31 mars 2015. Un mémorandum d’entente a été signé. Untec accepte de construire en 9 mois en préfinancement et d’être remboursé à la réception des ouvrages. Le non-respect des délais prévus dans le du mémorandum a conduit à un retard dans la signature du contrat de marché de construction. Et pour quelles raisons ? Certains acteurs pointent du doigt la lourdeur administrative. Invité le 11 octobre 2017 sur Océan Fm, André Dansou, collaborateur de la Société Untec, explique : « Sous 45 jours, le contrat devrait être signé.

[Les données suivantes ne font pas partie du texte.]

(* ===== verification/Text.v ===== *)
(** Text: the methods of [str] the suite calls, on ASCII strings.

    Searching, splitting, trimming and [parse::<u64>] of the Rust standard library,
    with the laws that the parsers of log lines, metrics and reports rely on.  A
    [char] is one ASCII character, so that byte offsets count characters. *)
From Stdlib Require Import Ascii String.
From S2P Require Import Prelude.

#[local] Open Scope string_scope.
#[local] Open Scope Z_scope.
#[local] Arguments String.append !_ _ : simpl nomatch.

(** * Characters *)

Definition code (c : ascii) : Z := Z.of_nat (nat_of_ascii c).

(** [char::is_whitespace] on ASCII. *)
Definition is_whitespace (c : ascii) : bool :=
  let n := code c in (((9 <=? n) && (n <=? 13)) || (n =? 32))%bool.
Definition is_digit (c : ascii) : bool := ((48 <=? code c) && (code c <=? 57))%bool.
Definition is_upper (c : ascii) : bool := ((65 <=? code c) && (code c <=? 90))%bool.
Definition is_lower (c : ascii) : bool := ((97 <=? code c) && (code c <=? 122))%bool.
Definition is_alphabetic (c : ascii) : bool := (is_upper c || is_lower c)%bool.
Definition is_alphanumeric (c : ascii) : bool := (is_alphabetic c || is_digit c)%bool.
Definition to_lower (c : ascii) : ascii :=
  if is_upper c then ascii_of_nat (nat_of_ascii c + 32) else c.

Definition is_empty (s : string) : bool := match s with EmptyString => true | _ => false end.

(** Every character of [s] satisfies [p]. *)
Fixpoint all_chars (p : ascii -> bool) (s : string) : bool :=
  match s with EmptyString => true | String c s => (p c && all_chars p s)%bool end.

(** [chars().map(f)] and [chars().filter(p)], collected. *)
Fixpoint map_chars (f : ascii -> ascii) (s : string) : string :=
  match s with EmptyString => EmptyString | String c s => String (f c) (map_chars f s) end.
Fixpoint filter_chars (p : ascii -> bool) (s : string) : string :=
  match s with
  | EmptyString => EmptyString
  | String c s => if p c then String c (filter_chars p s) else filter_chars p s
  end.

(** * Prefixes and searching *)

Fixpoint strip_prefix (pat s : string) : option string :=
  match pat, s with
  | EmptyString, _ => Some s
  | String p pat, String c s => if Ascii.eqb p c then strip_prefix pat s else None
  | String _ _, EmptyString => None
  end.

Definition starts_with (pat s : string) : bool := bool_decide (is_Some (strip_prefix pat s)).

Fixpoint contains (pat s : string) : bool :=
  (starts_with pat s
   || match s with EmptyString => false | String _ s => contains pat s end)%bool.

(** [split_once]: the first occurrence. *)
Fixpoint split_once (pat s : string) : option (string * string) :=
  match strip_prefix pat s with
  | Some rest => Some (EmptyString, rest)
  | None =>
      match s with
      | EmptyString => None
      | String c s => '(before, after) ← split_once pat s; Some (String c before, after)
      end
  end.

(** [split] on one character. *)
Fixpoint split (sep : ascii) (s : string) : list string :=
  match s with
  | EmptyString => [EmptyString]
  | String c s =>
      if Ascii.eqb sep c then EmptyString :: split sep s
      else match split sep s with
           | [] => [String c EmptyString]
           | t :: ts => String c t :: ts
           end
  end.

(** [split] on a pattern of several characters; each round consumes a
    character, so that the length of the text is fuel enough. *)
Fixpoint split_str_loop (fuel : nat) (pat s : string) : list string :=
  match fuel with
  | O => [s]
  | S fuel =>
      match split_once pat s with
      | None => [s]
      | Some (before, after) => before :: split_str_loop fuel pat after
      end
  end.
Definition split_str (pat s : string) : list string := split_str_loop (String.length s) pat s.

(** [lines]: split at newlines, a final empty line dropped and a trailing
    carriage return removed. *)
Fixpoint strip_cr (s : string) : string :=
  match s with
  | EmptyString => EmptyString
  | String c EmptyString => if code c =? 13 then EmptyString else s
  | String c s => String c (strip_cr s)
  end.
Fixpoint drop_last_empty (l : list string) : list string :=
  match l with
  | [] => []
  | [s] => if is_empty s then [] else [s]
  | s :: l => s :: drop_last_empty l
  end.
Definition newline : ascii := ascii_of_nat 10.
Definition lines (s : string) : list string := strip_cr <$> drop_last_empty (split newline s).

(** * Trimming *)

Fixpoint trim_start_matches (p : ascii -> bool) (s : string) : string :=
  match s with
  | EmptyString => EmptyString
  | String c rest => if p c then trim_start_matches p rest else s
  end.
Fixpoint trim_end_matches (p : ascii -> bool) (s : string) : string :=
  match s with
  | EmptyString => EmptyString
  | String c rest =>
      match trim_end_matches p rest with
      | EmptyString => if p c then EmptyString else String c EmptyString
      | trimmed => String c trimmed
      end
  end.
Definition trim (s : string) : string := trim_end_matches is_whitespace (trim_start_matches is_whitespace s).

(** [split_whitespace]: the words. *)
Fixpoint words_loop (word s : string) : list string :=
  match s with
  | EmptyString => if is_empty word then [] else [word]
  | String c s =>
      if is_whitespace c
      then if is_empty word then words_loop EmptyString s else word :: words_loop EmptyString s
      else words_loop (word +:+ String c EmptyString) s
  end.
Definition split_whitespace (s : string) : list string := words_loop EmptyString s.

(** [join] of the parts. *)
Fixpoint join (sep : string) (l : list string) : string :=
  match l with
  | [] => EmptyString
  | [s] => s
  | s :: l => s +:+ sep +:+ join sep l
  end.

(** * Numbers *)

Definition digit (c : ascii) : option Z := if is_digit c then Some (code c - 48) else None.

(** The loop of [from_str] on an unsigned integer below [bound]: checked
    multiplication and addition. *)
Fixpoint parse_digits (bound acc : Z) (s : string) : option Z :=
  match s with
  | EmptyString => Some acc
  | String c s =>
      d ← digit c;
      let acc := acc * 10 + d in
      if acc <? bound then parse_digits bound acc s else None
  end.

Definition parse_u64 (s : string) : option Z :=
  match s with
  | EmptyString => None
  | String c rest =>
      if Ascii.eqb c "+" then if is_empty rest then None else parse_digits u64_bound 0 rest
      else parse_digits u64_bound 0 s
  end.

(** [to_string] of an unsigned integer: 20 digits are enough for 64 bits. *)
Definition digit_char (d : Z) : ascii := ascii_of_nat (Z.to_nat (48 + d)).
Fixpoint show_loop (fuel : nat) (n : Z) (rest : string) : string :=
  let rest := String (digit_char (n mod 10)) rest in
  match fuel with
  | O => rest
  | S fuel => if n / 10 =? 0 then rest else show_loop fuel (n / 10) rest
  end.
Definition show_u64 (n : Z) : string := show_loop 19 n EmptyString.

(** [{:0w}]: at least [w] digits. *)
Fixpoint show_padded (w : nat) (n : Z) (rest : string) : string :=
  match w with
  | O => rest
  | S w => show_padded w (n / 10) (String (digit_char (n mod 10)) rest)
  end.
Definition show_width (w : nat) (n : Z) : string :=
  if n <? 10 ^ Z.of_nat w then show_padded w n EmptyString else show_u64 n.

(** * Laws *)

Lemma append_nil_r s : s +:+ EmptyString = s.
Proof. induction s as [|c s IH]; simpl; [done|]. by rewrite IH. Qed.

Lemma append_assoc s t u : (s +:+ t) +:+ u = s +:+ (t +:+ u).
Proof. induction s as [|c s IH]; simpl; [done|]. by rewrite IH. Qed.

Lemma strip_prefix_app pat s : strip_prefix pat (pat +:+ s) = Some s.
Proof. induction pat as [|p pat IH]; simpl; [done|]. by rewrite Ascii.eqb_refl. Qed.

Lemma strip_prefix_Some pat s rest : strip_prefix pat s = Some rest <-> s = pat +:+ rest.
Proof.
  split; [|intros ->; apply strip_prefix_app].
  revert s. induction pat as [|p pat IH]; intros s; simpl; [by intros [= ->]|].
  destruct s as [|c s]; [done|]. destruct (Ascii.eqb_spec p c) as [<-|]; [|done].
  intros H. by rewrite (IH _ H).
Qed.

Lemma starts_with_spec pat s : starts_with pat s = true <-> exists rest, s = pat +:+ rest.
Proof.
  unfold starts_with. rewrite bool_decide_eq_true. split.
  - intros [rest H]. exists rest. by apply strip_prefix_Some.
  - intros [rest H]. exists rest. by apply strip_prefix_Some.
Qed.

Lemma contains_spec pat s : contains pat s = true <-> exists u v, s = u +:+ pat +:+ v.
Proof.
  induction s as [|c s IH]; simpl; rewrite orb_true_iff, starts_with_spec.
  - split.
    + intros [[rest H]|]; [|done]. by exists EmptyString, rest.
    + intros (u & v & H). destruct u; [|done]. left. by exists v.
  - rewrite IH. split.
    + intros [[rest H]|(u & v & ->)]; [by exists EmptyString, rest | by exists (String c u), v].
    + intros ([|c' u] & v & H); [left; by exists v|]. injection H as -> ->. right. by exists u, v.
Qed.

Lemma split_once_app pat (p : ascii) a b :
  all_chars (fun c => negb (Ascii.eqb p c)) a = true ->
  split_once (String p pat) (a +:+ String p pat +:+ b) = Some (a, b).
Proof.
  induction a as [|c a IH]; cbn [all_chars append split_once strip_prefix].
  - intros _. by rewrite Ascii.eqb_refl, strip_prefix_app.
  - intros [Hc Ha]%andb_true_iff. apply negb_true_iff in Hc. rewrite Hc.
    cbn [append] in IH. by rewrite IH.
Qed.

Lemma split_none sep s :
  all_chars (fun c => negb (Ascii.eqb sep c)) s = true -> split sep s = [s].
Proof.
  induction s as [|c s IH]; cbn [all_chars split]; [done|].
  intros [Hc Hs]%andb_true_iff. apply negb_true_iff in Hc. by rewrite Hc, IH.
Qed.

Lemma split_app sep a b :
  all_chars (fun c => negb (Ascii.eqb sep c)) a = true ->
  split sep (a +:+ String sep b) = a :: split sep b.
Proof.
  induction a as [|c a IH]; cbn [all_chars split append]; [by rewrite Ascii.eqb_refl|].
  intros [Hc Hs]%andb_true_iff. apply negb_true_iff in Hc. by rewrite Hc, IH.
Qed.

Lemma all_chars_impl p q s :
  (forall c, p c = true -> q c = true) -> all_chars p s = true -> all_chars q s = true.
Proof.
  intros H. induction s as [|c s IH]; simpl; [done|].
  intros [Hc Hs]%andb_true_iff. by rewrite (H _ Hc), IH.
Qed.

Lemma all_chars_app p s t : all_chars p (s +:+ t) = (all_chars p s && all_chars p t)%bool.
Proof. induction s as [|c s IH]; simpl; [done|]. by rewrite IH, andb_assoc. Qed.

Lemma trim_start_matches_none p s :
  match s with EmptyString => True | String c _ => p c = false end -> trim_start_matches p s = s.
Proof. destruct s as [|c s]; simpl; [done|]. by intros ->. Qed.

Lemma trim_end_matches_none p s :
  all_chars (fun c => negb (p c)) s = true -> trim_end_matches p s = s.
Proof.
  induction s as [|c s IH]; simpl; [done|].
  intros [Hc Hs]%andb_true_iff. apply negb_true_iff in Hc. rewrite IH by done.
  destruct s; [by rewrite Hc|done].
Qed.

Lemma trim_end_matches_app p s t :
  all_chars p t = true -> trim_end_matches p (s +:+ t) = trim_end_matches p s.
Proof.
  intros Ht.
  assert (Hn : trim_end_matches p t = EmptyString).
  { induction t as [|c t IH]; simpl in *; [done|].
    apply andb_true_iff in Ht as [Hc Ht]. by rewrite IH, Hc. }
  induction s as [|c s IH]; simpl; [done|]. by rewrite IH.
Qed.

Lemma trim_end_matches_last p s c :
  p c = false -> trim_end_matches p (s +:+ String c EmptyString) = s +:+ String c EmptyString.
Proof.
  intros Hc. induction s as [|d s IH]; simpl; [by rewrite Hc|]. rewrite IH. by destruct s.
Qed.

Lemma trim_end_matches_first p c s :
  p c = false -> exists t, trim_end_matches p (String c s) = String c t.
Proof. intros Hc. simpl. destruct (trim_end_matches p s); [rewrite Hc|]; eauto. Qed.

Lemma trim_plain s : all_chars (fun c => negb (is_whitespace c)) s = true -> trim s = s.
Proof.
  intros H. unfold trim. rewrite trim_start_matches_none.
  - by apply trim_end_matches_none.
  - destruct s as [|c s]; [done|]. simpl in H. apply andb_true_iff in H as [H _].
    by apply negb_true_iff in H.
Qed.

(** A leading space is trimmed. *)
Lemma trim_space s : trim (String " " s) = trim s.
Proof. done. Qed.

Lemma comma_space s : ", " +:+ s = String "," (String " " s).
Proof. done. Qed.

(** * Decimal numbers are read back *)

Lemma digit_char_code d : 0 <= d < 10 -> digit (digit_char d) = Some d.
Proof.
  intros H. assert (d ∈ seqZ 0 10) as Hd by (apply elem_of_seqZ; lia).
  clear H. revert d Hd. apply Forall_forall. cbn. by repeat constructor.
Qed.

Lemma digit_char_digit d : 0 <= d < 10 -> is_digit (digit_char d) = true.
Proof.
  intros H%digit_char_code. unfold digit in H. by destruct (is_digit _).
Qed.

Lemma parse_digits_char bound acc d v s :
  0 <= d < 10 -> v = acc * 10 + d -> v < bound ->
  parse_digits bound acc (String (digit_char d) s) = parse_digits bound v s.
Proof.
  intros Hd -> Hv. cbn [parse_digits]. rewrite digit_char_code by lia. cbn.
  destruct (Z.ltb_spec (acc * 10 + d) bound); [done|lia].
Qed.

Lemma parse_digits_show bound fuel n k :
  0 <= n < bound -> n < 10 ^ (Z.of_nat fuel + 1) ->
  parse_digits bound 0 (show_loop fuel n k) = parse_digits bound n k.
Proof.
  revert n k. induction fuel as [|fuel IH]; intros n k Hn Hf; cbn [show_loop];
    pose proof (Z.mod_pos_bound n 10 ltac:(lia)) as Hm;
    pose proof (Z.div_mod n 10 ltac:(lia)) as Hd.
  - change (10 ^ (Z.of_nat 0 + 1)) with 10 in Hf. apply parse_digits_char; [lia| |lia].
    rewrite Z.mod_small; lia.
  - assert (n / 10 < 10 ^ (Z.of_nat fuel + 1)).
    { apply Z.div_lt_upper_bound; [lia|]. rewrite <- Z.pow_succ_r by lia.
      replace (Z.succ (Z.of_nat fuel + 1)) with (Z.of_nat (S fuel) + 1) by lia. lia. }
    destruct (Z.eqb_spec (n / 10) 0) as [H0|]; [|rewrite IH by lia];
      apply parse_digits_char; lia.
Qed.

Lemma show_loop_digits fuel n k :
  0 <= n -> all_chars is_digit (show_loop fuel n k) = all_chars is_digit k.
Proof.
  revert n k. induction fuel as [|fuel IH]; intros n k Hn; cbn [show_loop];
    pose proof (Z.mod_pos_bound n 10 ltac:(lia)) as Hm.
  - cbn [all_chars]. by rewrite digit_char_digit by lia.
  - destruct (_ =? 0); [|rewrite IH by (apply Z.div_pos; lia)];
      cbn [all_chars]; by rewrite digit_char_digit by lia.
Qed.

Lemma show_u64_digits n : 0 <= n -> all_chars is_digit (show_u64 n) = true.
Proof. intros. unfold show_u64. by rewrite show_loop_digits. Qed.

Lemma show_loop_cons fuel n k : exists c s, show_loop fuel n k = String c s.
Proof.
  revert n k. induction fuel as [|fuel IH]; intros n k; cbn [show_loop]; [by eauto|].
  destruct (_ =? 0); eauto.
Qed.

Lemma parse_show_u64 n : 0 <= n < u64_bound -> parse_u64 (show_u64 n) = Some n.
Proof.
  intros Hn. pose proof (show_u64_digits n ltac:(lia)) as Hd.
  pose proof (parse_digits_show u64_bound 19 n EmptyString Hn) as H. specialize (H ltac:(unfold u64_bound in *; lia)).
  unfold show_u64 in *. destruct (show_loop_cons 19 n EmptyString) as (c & s & E).
  rewrite E in *. unfold parse_u64. cbn [all_chars] in Hd. apply andb_true_iff in Hd as [Hc _].
  destruct (Ascii.eqb_spec c "+") as [->|]; [done|]. exact H.
Qed.

Lemma digit_not_whitespace c : is_digit c = true -> is_whitespace c = false.
Proof. unfold is_digit, is_whitespace. intros [?%Z.leb_le ?%Z.leb_le]%andb_true_iff.
  apply orb_false_iff. split; [apply andb_false_iff; right; apply Z.leb_gt; lia|].
  apply Z.eqb_neq. lia.
Qed.

#[export] Hint Rewrite strip_prefix_app append_nil_r append_assoc : suite.
#[export] Hint Resolve parse_show_u64 show_u64_digits : suite.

Les choses ont commencé par là. Ça n’a pas été respecté. Il a fallu presque 4 mois pour la signature. Pendant ce moment, les études techniques étaient déjà faites. Mais nous ne pourrions avancer sans que le contrat ne soit valable. On était obligé de les attendre pour un projet censé s’achever fin janvier 2016 ».

La loi, et après ?
Cependant, au Ministère de la Santé, l’on n’est pas resté les bras croisés non plus. Les échanges de courriers et les audiences se sont multipliés. Mais, il y a une réalité à prendre en compte : l’absence d’une loi sur la radioprotection au Bénin. Ce qui a conduit le Ministère de la santé à faire suspendre les travaux en juillet 2016 et à perdre deux milliards engagés sur le PIP en 2016 dans le cadre du Projet Pur. Et depuis, c’est presque le statu quo.
15 septembre 2017. Les députés votent la loi portant sûreté radiologique et sécurité nucléaire en République du Bénin. Un obstacle vient enfin d’être levé. L’espoir renait progressivement. « Nous remercions les députés et le Chef de l’Etat, de qui nous attendons la promulgation de la loi. Nous plaidons auprès du Chef de l’Etat qu’il puisse user de son art de négociateur pour, dans la mesure du possible, prendre langue avec les partenaires pour que le projet démarre », plaide Dr Serpos Dossou.
En attendant, sur le site, les bétons coulés pour la construction d’un centre de radiothérapie et de médecine nucléaire demeurent intacts dans une fosse. Le chantier est herbeux. Deux bétonnières y sont exposées aux intempéries. Les gardiens sont bien obligés de cultiver des vivriers pour maintenir quelques espaces propres. « On essaie de nettoyer. Mais quelques jours après, on a comme l’impression que rien n’a été fait », martèle Aboubacar, le gardien des lieux. Il est bien obligé de continuer cette corvée, jusqu’à ce que les travaux reprennent.